[Saved entries]

(** * llm-cluster: the [cluster] command of [llm_cluster.py]

    A shallow embedding of the command registered by [register_commands]
    and the properties of its pipeline: reading the rows of a collection,
    grouping them by the label the clustering library assigns, truncating
    the content, and the optional summary pass with its sampling step.

    Python values are modelled as follows.
    - [str] is [string]; a character of the model stands for one code
      point (the whitespace table below covers the code points under 256).
    - [int] is [Z]; [None]-able values are [option].
    - the [clusters] dict is an association list in insertion order, which
      is the order Python dicts iterate in.
    - the collaborators (sqlite store, scikit-learn, the language model,
      the default-model and key lookup) are variables of a section; an
      exception is the name of its class.
    - [random.sample] draws from a tape of numbers carried by the state. *)

From Stdlib Require Import List String Ascii ZArith Lia Bool Arith.
From Stdlib Require Import Permutation DecimalString.
From Stdlib Require DecimalZ.
Import ListNotations.

Local Open Scope string_scope.
Local Open Scope list_scope.

(** ** Python built-ins on [str] *)

Module Py.

(** [bool(s)] for a string: non-empty. *)
Definition truthy (s : string) : bool :=
  match s with
  | EmptyString => false
  | String _ _ => true
  end.

(** [bool(x)] for an optional string: neither [None] nor [""]. *)
Definition truthy_opt (x : option string) : bool :=
  match x with
  | None => false
  | Some s => truthy s
  end.

(** [x or d] on optional strings. *)
Definition or_else (x : option string) (d : string) : string :=
  match x with
  | Some (String c s) => String c s
  | _ => d
  end.

(** [len(s)]. *)
Definition len (s : string) : Z := Z.of_nat (String.length s).

(** The first [k] characters: [s[:k]] for [k >= 0]. *)
Fixpoint take (k : nat) (s : string) : string :=
  match k, s with
  | S k', String c s' => String c (take k' s')
  | _, _ => EmptyString
  end.

(** [sep.join(l)]. *)
Fixpoint join (sep : string) (l : list string) : string :=
  match l with
  | [] => ""
  | [x] => x
  | x :: l' => x ++ sep ++ join sep l'
  end.

(** [c.isspace()] on the code points below 256: TAB..CR, FS..US, space,
    NEL and NBSP. *)
Definition isspace (c : ascii) : bool :=
  let n := nat_of_ascii c in
  ((9 <=? n)%nat && (n <=? 13)%nat) || ((28 <=? n)%nat && (n <=? 32)%nat)
  || (n =? 133)%nat || (n =? 160)%nat.

Fixpoint lstrip (s : string) : string :=
  match s with
  | EmptyString => EmptyString
  | String c s' => if isspace c then lstrip s' else s
  end.

Fixpoint rstrip (s : string) : string :=
  match s with
  | EmptyString => EmptyString
  | String c s' =>
      match rstrip s' with
      | EmptyString => if isspace c then EmptyString else String c EmptyString
      | r => String c r
      end
  end.

(** [s.strip()]. *)
Definition strip (s : string) : string := rstrip (lstrip s).

(** Every character of [s] is whitespace (true of [""]). *)
Fixpoint all_space (s : string) : bool :=
  match s with
  | EmptyString => true
  | String c s' => isspace c && all_space s'
  end.

(** [str(i)] for an integer. *)
Definition str (i : Z) : string := NilZero.string_of_int (Z.to_int i).

(** [int(a * b / 100)]: the true quotient truncated toward zero.  The
    float quotient of two integers is correctly rounded, so the
    truncation agrees with [Z.quot] as long as [a * b] stays far below
    2^53, which any list length times a percentage does. *)
Definition int_percent (a b : Z) : Z := Z.quot (a * b) 100.

Definition newline : string := String (ascii_of_nat 10) EmptyString.

End Py.

(** ** Data *)

Section Data.

(** The decoded embedding, a tuple of floats the pipeline never
    inspects. *)
Variable vec : Type.

(** One element of [rows]: [(row[0], llm.decode(row[1]), row[2])]. *)
Record row := mk_row {
  row_id : string;
  row_vec : vec;
  row_content : option string
}.

End Data.

Arguments mk_row {vec}.
Arguments row_id {vec}.
Arguments row_vec {vec}.
Arguments row_content {vec}.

» **Required action**
What is needed is an exact copy of the entries above, from the first line through the line holding "the content, and", with both of those lines kept; please give nothing else.

» **Exercise answer**
(** * llm-cluster: the [cluster] command of [llm_cluster.py]

    A shallow embedding of the command registered by [register_commands]
    and the properties of its pipeline: reading the rows of a collection,
    grouping them by the label the clustering library assigns, truncating
    the content, and the optional summary pass with its sampling step.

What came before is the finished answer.